Il n'y a pas d'argent pour appliquer la loi des années 90 pour les éducateurs

Après que la United Education, Science and Culture Union (SBASHK) a annoncé que demain (lundi 12 mars) tous les établissements d'enseignement seront en grève un jour, le ministère des Finances a précisé qu'il n'y a pas d'argent pour l'application de la loi pour les éducateurs des années 1990. “Le ministère des Finances comme tous les [...]
Après que la United Education, Science and Culture Union (SBASHK) a annoncé que demain (lundi 12 mars) tous les établissements d'enseignement seront en grève un jour, le ministère des Finances a précisé qu'il n'y a pas d'argent pour l'application de la loi pour les éducateurs des années 1990.
Le ministère des Finances, aussi souvent que toute autre fois, ne peut pas approuver un projet de loi qui ne respecte pas les procédures de la loi sur le budget, la loi sur la gestion et la sensibilisation des finances publiques et d'autres documents au pouvoir”, dit le communiqué aux médias.
Pendant ce temps, aujourd'hui, la SBASK s'est tournée vers les parents pour le 12 mars pour ne pas envoyer leurs enfants à l'école parce que ce jour il n'y a pas de leçon à cause de la grève.
Annonce du ministère des Finances :
Le Ministère des finances, dans un souci de correction, informe et clarifie tous les travailleurs de l'enseignement et l'opinion publique sur la question de la loi sur le statut des travailleurs albanais de l'enseignement de la République du Kosovo pour les années 90, qui a été traitée dans le cadre des demandes qui ont la plus haute priorité au sein du Ministère des finances, afin d'appuyer le réalisme de tous les droits découlant de ce projet de loi pour tous les travailleurs albanais de l'enseignement de la République du Kosovo pour les années 90.

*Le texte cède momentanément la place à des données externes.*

(** X6.  One failure is undone by four successes and by no fewer: from the
    base window, a failed delivery followed by four successful ones leaves
    the base window again, while after three the window is still wider
    than the base. *)
Theorem uma_falha_quatro_sucessos
    (g : estado) (alerta : Alerta) (t0 t1 t2 t3 t4 : Z) :
  (cooldown_vigente g alerta ==
   inject_Z (_get_base_cooldown (get_severidade alerta)))%Q →
  (cooldown_vigente
     (registrar_varios (registrar_envio g alerta false t0) alerta true
        [t1; t2; t3; t4]) alerta ==
   inject_Z (_get_base_cooldown (get_severidade alerta)))%Q
  ∧ (inject_Z (_get_base_cooldown (get_severidade alerta)) <
     cooldown_vigente
       (registrar_varios (registrar_envio g alerta false t0) alerta true
          [t1; t2; t3]) alerta)%Q.
Proof.
  intros Hbase.
  pose proof (base_cooldown_posQ (get_severidade alerta)) as Hpos.
  pose proof (cooldown_vigente_registrar g alerta false t0) as H0.
  cbn [negb] in H0.
  assert (Hb : (inject_Z (_get_base_cooldown (get_severidade alerta)) <=
                cooldown_vigente (registrar_envio g alerta false t0) alerta)%Q).
  { rewrite H0, Hbase. lra. }
  split.
  - rewrite (sucessos_seguidos _ alerta [t1; t2; t3; t4] Hb), H0.
    apply Q.max_l. rewrite Hbase.
    change ((9 # 10) ^ Z.of_nat (length [t1; t2; t3; t4]))%Q with (6561 # 10000)%Q.
    lra.
  - rewrite (sucessos_seguidos _ alerta [t1; t2; t3] Hb), H0.
    eapply Qlt_le_trans; [|apply Q.le_max_r]. rewrite Hbase.
    change ((9 # 10) ^ Z.of_nat (length [t1; t2; t3]))%Q with (729 # 1000)%Q.
    lra.
Qed.

End MaisCooldown.

Section MaisStatus.
Import Cooldown Status.

Lemma round_half_even_nao_negativo x :
  (0 <= x)%Q → 0 <= Inteligencia.round_half_even x.
Proof.
  intros Hx. unfold Inteligencia.round_half_even.
  assert (Hf : 0 <= Qfloor x).
  { change 0 with (Qfloor 0). by apply Qfloor_resp_le. }
  repeat match goal with
         | |- context [if ?b then _ else _] => destruct b
         end; lia.
Qed.

Lemma round_nd_nao_negativo x nd :
  (0 <= x)%Q → (0 <= Inteligencia.round_nd x nd)%Q.
Proof.
  intros Hx. unfold Inteligencia.round_nd.
  assert (Hp : 0 < 10 ^ Z.of_nat nd) by (apply Z.pow_pos_nonneg; lia).
  assert (HpQ : (0 < inject_Z (10 ^ Z.of_nat nd))%Q).
  { change 0%Q with (inject_Z 0). by rewrite <- Zlt_Qlt. }
  apply Qle_shift_div_l; [exact HpQ|]. rewrite Qmult_0_l.
  change 0%Q with (inject_Z 0). rewrite <- Zle_Qle.
  apply round_half_even_nao_negativo. apply Qmult_le_0_compat; lra.
Qed.
Definition with_observers
    (c : option (unit -> Completion unit))
    (e : option (JsError -> Completion unit))
    (m : option (JSONRPCMessage -> Completion unit))
    (s : SseClient) : SseClient :=
  {| _eventSource := _eventSource s; _endpoint := _endpoint s;
     _abortController := _abortController s; _url := _url s;
     _requestInit := _requestInit s; started := started s;
     onclose := c; onerror := e; onmessage := m |}.

Definition already_started : JsError := MkError "SSE client already started!".
Definition not_connected : JsError := MkError "Not connected".

Definition origin_mismatch (endpoint : URL) : JsError :=
  MkError ("Endpoint origin does not match connection origin: "
           ++ origin endpoint).

Definition settle (v : Settlement) (s : SseClient) : SseClient :=
  match started s with
  | Some Pending => set_started (Some v) s
  | _ => s
  end.

(** [resolve()] and [reject(error)] of the executor in [start] *)
Definition resolve : Js SseClient unit :=
  emit Resolve ;; modify (settle Resolved).

Definition reject (error : JsError) : Js SseClient unit :=
  emit (Reject error) ;; modify (settle (Rejected error)).

(** [async start()], up to the return of the promise: the guard and the
    executor, which opens the stream and registers the three listeners
    below.  The promise itself is settled by the listeners. *)
Definition start : Js SseClient unit :=
  s <- get ;;
  (if defined (_eventSource s) then throw already_started else ret tt) ;;
  emit (EsNew (href (_url s))) ;;
  modify (set_eventSource (Some false)) ;;
  modify (set_abortController (Some false)) ;;
  modify (set_started (Some Pending)).

(** [async close()] *)
Definition close : Js SseClient unit :=
  s <- get ;;
  (if defined (_abortController s)
   then emit Abort ;; modify (set_abortController (Some true))
   else ret tt) ;;
  (if defined (_eventSource s)
   then emit EsClose ;; modify (set_eventSource (Some true))
   else ret tt) ;;
  call_opt (onclose s) tt CbClose.

(** [this._eventSource.onerror = (event) => ...] *)
Definition on_es_error (code : option Z) (message : option string)
  : Js SseClient unit :=
  s <- get ;;
  let error := SseError code message in
  reject error ;;
  call_opt (onerror s) error (CbError error).

(** The [catch] block of the [endpoint] listener.  [close] is called under
    [void]: its promise is dropped. *)
Definition on_endpoint_catch (s : SseClient) (error : JsError)
  : Js SseClient bool :=
  reject error ;;
  call_opt (onerror s) error (CbError error) ;;
  unawaited close ;;
  ret false.
(** C1.  On the demo server, scanning [group:*] lists a key whose [TYPE]
    command raises and a key that holds a string.  The scan goes through
    and records both entries, the first one holding the message under
    "error"; the display pass then raises [KeyError] on that entry, and
    the entry of the second key is never printed. *)
Theorem main_error_entry_aborts_display :
  type (Demo.server true) "group:1" 2
  = (Exc (mk_exn OtherException "boom"), 3)
  /\ fst (bind (connect_to_redis (L := Demo.libs) "localhost" 6379 0 None)
            (fun _ => query_groups (Demo.server true) ["group:*"]) Demo.st0)
     = Val [("group:1", [("error", VStr "boom")]);
            ("group:2", [("type", VStr "string"); ("value", VStr "x")])]
  /\ main (L := Demo.libs) (Demo.args "localhost" ["group:*"]) Demo.st0
     = (Exc (key_error "type"),
        mk_state 5
          [CPing; CKeys "group:*"; CType "group:1"; CType "group:2";
           CGet "group:2"]
          ["Connected to Redis at localhost:6379";
           nl ++ "Searching for keys matching pattern: group:*";
           "Found 2 keys for pattern: group:*";
           nl ++ "--- Found 2 group-related entries ---";
           nl ++ "Key: group:1"]).
Proof. repeat split; vm_compute; reflexivity. Qed.


Lemma display_nothing_found_witness :
  connect_to_redis (L := Demo.libs) "localhost" 6379 0 None Demo.st0
  = (Val (Some (Demo.server true)),
     mk_state 1 [CPing] ["Connected to Redis at localhost:6379"])
  /\ query_groups (Demo.server true) ["nothing"]
       (mk_state 1 [CPing] ["Connected to Redis at localhost:6379"])
     = (Val [],
        mk_state 2 [CPing; CKeys "nothing"]
          ["Connected to Redis at localhost:6379";
           nl ++ "Searching for keys matching pattern: nothing";
           "No keys found for pattern: nothing"])
  /\ main (L := Demo.libs) (Demo.args "localhost" ["nothing"]) Demo.st0
     = (Val tt,
        mk_state 2 [CPing; CKeys "nothing"]
          ["Connected to Redis at localhost:6379";
           nl ++ "Searching for keys matching pattern: nothing";
           "No keys found for pattern: nothing";
           nl ++ "No group information found in Redis."]).
Proof.
  split; [reflexivity | split; [reflexivity |]].
  destruct (display_nothing_found (L := Demo.libs)
              (Demo.args "localhost" ["nothing"]) Demo.st0
              (r := Demo.server true)
              (st1 := mk_state 1 [CPing]
                        ["Connected to Redis at localhost:6379"])
              (st2 := mk_state 2 [CPing; CKeys "nothing"]
                        ["Connected to Redis at localhost:6379";
                         nl ++ "Searching for keys matching pattern: nothing";
                         "No keys found for pattern: nothing"])
              eq_refl eq_refl) as [Hdisplay Hmain].
  rewrite Hmain. exact Hdisplay.
Defined.


(** * Further properties of the script *)

(** ** Connecting *)

Section Connecting.

Context {W score json : Type} {L : Libs W score json}.
Implicit Types (st : state W) (r : Redis score W).
(** * Calendar assistant: the conversational agent and the menu client

    A shallow embedding of [ai-agent.py] and [traditional.py].  Both scripts
    share a credential routine ([get_calendar_service]) and a whitelist-gated
    gateway ([calendar_api_call]); the first adds a dispatcher and a
    tool-calling loop, the second a menu of validated prompts.

    Conventions of the embedding:
    - a Python [str] is a [string]; every character is read as a code point
      below 256 (the pictographs of the log messages are kept as their bytes
      and never inspected);
    - a Python value that may come out of [json.loads] or out of the remote
      service is a [pyval]; a [dict] is an association list in insertion order;
    - a statement sequence is a computation [M A] over a [world] that holds
      the token file, the lines waiting on standard input, the conversation
      history and the trace of every effect performed so far;
    - a call that leaves the program (OAuth, the calendar service, the
      language model, the file system) is answered by an [env], which sees
      the whole world at the time of the call;
    - a loop or a recursion of the scripts is a [Fixpoint] on a budget, and
      [OutOfFuel] marks a budget used up: the menu is shown never to get
      there, the tool-calling loop is given as many rounds as a statement
      needs, and the session of the agent runs short only when that loop
      does. *)

From Stdlib Require Import ZArith List String Ascii Bool Lia.
Import ListNotations.
Local Open Scope string_scope.
Local Open Scope Z_scope.
Set Warnings "-register-all".

(** ** Python values *)

Module Py.

(** The values of JSON, as Python reads them.  A number with a fraction is
    not represented: neither script looks inside a number. *)
Inductive pyval : Type :=
| PNone
| PBool (b : bool)
| PInt (z : Z)
| PStr (s : string)
| PList (l : list pyval)
| PDict (d : list (string * pyval)).

Definition kwargs := list (string * pyval).

(** [bool(v)] *)
Definition truthy (v : pyval) : bool :=
  match v with
  | PNone => false
  | PBool b => b
  | PInt z => negb (z =? 0)
  | PStr s => negb (s =? "")%string
  | PList l => match l with [] => false | _ => true end
  | PDict d => match d with [] => false | _ => true end
  end.

(** [d.get(k)] on the association list: the first binding of [k]. *)
Fixpoint lookup (k : string) (d : kwargs) : option pyval :=
  match d with
  | [] => None
  | (k', v) :: rest => if (k =? k')%string then Some v else lookup k rest
  end.

Definition has_key (k : string) (d : kwargs) : bool :=
  match lookup k d with Some _ => true | None => false end.

(** [type(v).__name__] *)
Definition type_name (v : pyval) : string :=
  match v with
  | PNone => "NoneType"
  | PBool _ => "bool"
  | PInt _ => "int"
  | PStr _ => "str"
  | PList _ => "list"
  | PDict _ => "dict"
  end.

(** *** Exceptions

    [LibraryError] stands for the exception classes of the SDKs (HttpError,
    RefreshError, AccessDeniedError, ConnectionError, ...), all of which derive
    from [Exception].  [KeyboardInterrupt] and [SystemExit] derive from
    [BaseException] only. *)

Inductive exc_class : Type :=
| TypeError
| ValueError
| OverflowError
| IndexError
| KeyError
| AttributeError
| EOFError
| OSError
| JSONDecodeError
| LibraryError (name : string)
| KeyboardInterrupt
| SystemExit.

À cette fin, le vendredi 09 mars 2018, le ministre des Finances Bedri Hamza a accueilli la présidence de la SBASK avec son personnel, où il les a informés au cours de la réunion que le ministère des Finances appuie les exigences et le projet de loi, mais la procédure à suivre doit être révisée au sens de l'article 18 de la loi budgétaire de 2018 par le n° 06/L-020 et de l'article 26 de la loi sur la gestion des finances publiques et les conseillers n° 03L-048, où il est dit qu'aucun ministre ni aucune autre institution ne peut se présenter au gouvernement ou à tout nouveau cadre d'investissement ou proposer un projet de loi d'approbation, à moins qu'il n'ait déjà réglé la question des incidences financières pour l'exercice, respectivement, il n'a pas été envisagé en vertu des lois budgétaires.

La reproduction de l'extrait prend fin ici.